- Directed by: Tahmineh Milani
- Written by: Tahmineh Milani
- Produced by: Mohammad Nikbin
- Starring: Mohammad Reza Golzar Mahnaz Afshar Atila Pesyani Ahmad Mehranfar
- Cinematography: Alireza Zarindast
- Edited by: Mastane Mohajer
- Music by: Naser Cheshmazar
- Release date: 26 April 2006;
- Running time: 104 minutes
- Country: Iran
- Language: Persian

= Cease Fire (2006 film) =

2006 Iranian romantic comedy film

Cease Fire (Persian:آتش‌بس, romanized: Atashbas) is a 2006 Iranian romantic comedy film written and directed by Tahmineh Milani, starring Mohammad Reza Golzar, Mahnaz Afshar, and Atila Pesyani. The movie shows a young couple who are seeking divorce, but end up realizing that they just need to face their inner child to overcome their difficulties.

==Plot==
The film begins by showing a married couple Sayeh (Mahnaz Afshar) and her husband, Yousef (Mohammad Reza Golzar) who are both stubborn and spend a lot of their time trying to top the others latest outrageous adventure at getting even. Scene after scene, the quarreling couple play childish pranks on each other. The movie goes on with showing that Sayeh wants to seek divorce, but by mistake knocks on the door of a psychiatrist (Atila Pesyani) instead of a lawyer. She is soon discovered in the psychiatrist's office by her husband, Yousef. The psychiatrist informs both that their problem is that they are not behaving maturely, so that they need to live apart from each other for a week. In a week they come back to the psychiatrist, and he tells them that they are trying to act out their “inner child.” He suggests that they need to talk with their inner child.
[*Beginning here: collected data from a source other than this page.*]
(** The objects after the three writes of a release: the status, the provider's
    counters, and the marker, which drops an object nothing holds any more. *)
Lemma release_objs resv r1 r3 c' kc m :
  kc ≠ cr_key resv →
  m_Finalizers (cr_meta r3) = m_Finalizers (cr_meta resv) →
  m_DeletionTimestamp (cr_meta r3) = m_DeletionTimestamp (cr_meta resv) →
  let m2 := put kc (OCadv c') (put (cr_key resv) (OResv r1) m) in
  let m3 := put_or_drop (cr_key resv) (OResv r3) m2 in
  objs m3 = <[cr_key resv := OResv r3]> (<[kc := OCadv c']> (objs m)) ∨
  ¬ kept resv ∧ objs m3 !! cr_key resv = None ∧
  ∀ k, k ≠ cr_key resv → objs m3 !! k = <[kc := OCadv c']> (objs m) !! k.
Proof.
  intros Hne Hf Hd m2 m3. unfold kept. rewrite <-Hf, <-Hd.
  assert (objs (put (cr_key resv) (OResv r3) m2) =
    <[cr_key resv := OResv r3]> (<[kc := OCadv c']> (objs m))) as E.
  { unfold m2, put. simpl. rewrite (insert_insert_ne (objs m)) by done. apply insert_insert_eq. }
  unfold m3, put_or_drop. simpl. repeat case_match; try by left.
  right. split; [intros [?|?]; congruence|]. split; [apply lookup_delete_eq|]. intros k Hk. unfold m2, put, retire. simpl.
  rewrite lookup_delete_ne by done. rewrite !lookup_insert. repeat case_decide; congruence.
Qed.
They come back and see the psychiatrist who realizes that they have overcome their difficulties and coped with their "inner child." The couple change their minds about getting a divorce.

==Cast==
- Mohammad Reza Golzar as Yousef
- Mahnaz Afshar as Saye
- Atila Pesyani as The Psychiatrist
- Ahmad Mehranfar as Darab
- Kaykavous Yakide as Ahmad
- Niloufar Khoshkhoulgh as Laleh
- Elsa Firuz Azaar as The Secretary
- Mahboubeh Bayat as Yousef's Mother
- Nersi Korkia as Yousef's Father
- Babak Vali as Lawyer

==Release==
Cease Fire has been awarded in the Fajr Film Festival. It grossed $82,362 in Iran. The film has been described as the Iranian Mr. & Mrs. Smith since it includes a bit of Tom and Jerry cartoons, the writer and director Tahmineh Milani tries to show the comedian exaggerations of the film.